__To do__. Across the entries that follow, work out the number of lines containing the string "steps", and state it alone.

__Given entries__.
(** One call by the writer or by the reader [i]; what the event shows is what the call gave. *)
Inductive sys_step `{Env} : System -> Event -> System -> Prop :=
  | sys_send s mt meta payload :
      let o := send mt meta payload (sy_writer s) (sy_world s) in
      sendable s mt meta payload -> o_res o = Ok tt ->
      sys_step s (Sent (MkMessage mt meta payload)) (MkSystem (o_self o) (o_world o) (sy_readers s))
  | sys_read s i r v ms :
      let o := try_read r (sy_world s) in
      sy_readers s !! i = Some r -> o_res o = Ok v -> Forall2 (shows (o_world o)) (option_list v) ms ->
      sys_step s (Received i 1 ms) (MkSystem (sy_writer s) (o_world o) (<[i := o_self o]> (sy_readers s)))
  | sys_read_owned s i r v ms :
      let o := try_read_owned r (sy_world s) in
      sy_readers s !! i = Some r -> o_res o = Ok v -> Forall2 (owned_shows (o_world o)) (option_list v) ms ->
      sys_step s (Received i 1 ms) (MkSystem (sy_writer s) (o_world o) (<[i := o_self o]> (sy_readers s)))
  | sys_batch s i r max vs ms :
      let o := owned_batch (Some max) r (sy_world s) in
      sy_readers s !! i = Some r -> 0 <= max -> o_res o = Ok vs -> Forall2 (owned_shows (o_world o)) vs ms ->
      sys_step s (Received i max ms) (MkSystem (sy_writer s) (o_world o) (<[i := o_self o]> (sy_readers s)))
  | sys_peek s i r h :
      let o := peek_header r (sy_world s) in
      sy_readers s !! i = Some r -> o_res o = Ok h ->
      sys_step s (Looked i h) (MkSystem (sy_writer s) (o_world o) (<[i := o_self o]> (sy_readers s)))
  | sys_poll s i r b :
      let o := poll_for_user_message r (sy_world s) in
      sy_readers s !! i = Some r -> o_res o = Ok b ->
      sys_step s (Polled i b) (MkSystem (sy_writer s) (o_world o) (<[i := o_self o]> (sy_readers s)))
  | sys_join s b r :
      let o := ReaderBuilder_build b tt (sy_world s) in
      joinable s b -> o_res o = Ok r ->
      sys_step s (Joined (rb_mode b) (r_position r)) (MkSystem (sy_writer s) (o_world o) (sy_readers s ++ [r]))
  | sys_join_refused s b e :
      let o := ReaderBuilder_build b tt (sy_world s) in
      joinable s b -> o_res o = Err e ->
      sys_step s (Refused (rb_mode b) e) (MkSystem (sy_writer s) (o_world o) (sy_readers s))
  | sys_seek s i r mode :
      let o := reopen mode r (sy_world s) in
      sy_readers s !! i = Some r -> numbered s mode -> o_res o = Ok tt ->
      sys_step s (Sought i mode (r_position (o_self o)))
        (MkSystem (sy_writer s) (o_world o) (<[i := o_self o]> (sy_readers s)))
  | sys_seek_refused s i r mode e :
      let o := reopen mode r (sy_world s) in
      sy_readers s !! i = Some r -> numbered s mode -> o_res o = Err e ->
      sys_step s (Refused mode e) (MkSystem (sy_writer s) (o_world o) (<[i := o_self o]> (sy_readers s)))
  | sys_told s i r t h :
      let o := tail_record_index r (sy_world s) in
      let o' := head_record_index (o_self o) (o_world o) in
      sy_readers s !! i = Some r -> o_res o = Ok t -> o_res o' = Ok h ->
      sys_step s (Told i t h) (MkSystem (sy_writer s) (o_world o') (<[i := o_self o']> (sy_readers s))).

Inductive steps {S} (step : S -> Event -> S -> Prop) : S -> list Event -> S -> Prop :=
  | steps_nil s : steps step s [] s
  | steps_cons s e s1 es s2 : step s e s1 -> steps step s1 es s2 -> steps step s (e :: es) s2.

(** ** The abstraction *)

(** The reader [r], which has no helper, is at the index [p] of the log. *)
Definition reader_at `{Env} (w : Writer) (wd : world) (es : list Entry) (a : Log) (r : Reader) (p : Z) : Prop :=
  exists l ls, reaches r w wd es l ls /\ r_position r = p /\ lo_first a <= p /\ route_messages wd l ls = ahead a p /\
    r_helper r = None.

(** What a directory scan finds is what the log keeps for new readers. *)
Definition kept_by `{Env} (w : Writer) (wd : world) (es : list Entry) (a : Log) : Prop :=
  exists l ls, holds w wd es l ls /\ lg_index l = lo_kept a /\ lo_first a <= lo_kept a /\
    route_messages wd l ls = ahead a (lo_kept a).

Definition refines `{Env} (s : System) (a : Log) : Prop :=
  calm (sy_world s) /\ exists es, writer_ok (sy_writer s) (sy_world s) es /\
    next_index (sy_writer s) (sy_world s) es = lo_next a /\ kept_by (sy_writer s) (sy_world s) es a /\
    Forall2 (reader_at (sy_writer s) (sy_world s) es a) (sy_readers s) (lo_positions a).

__Answer box__. 3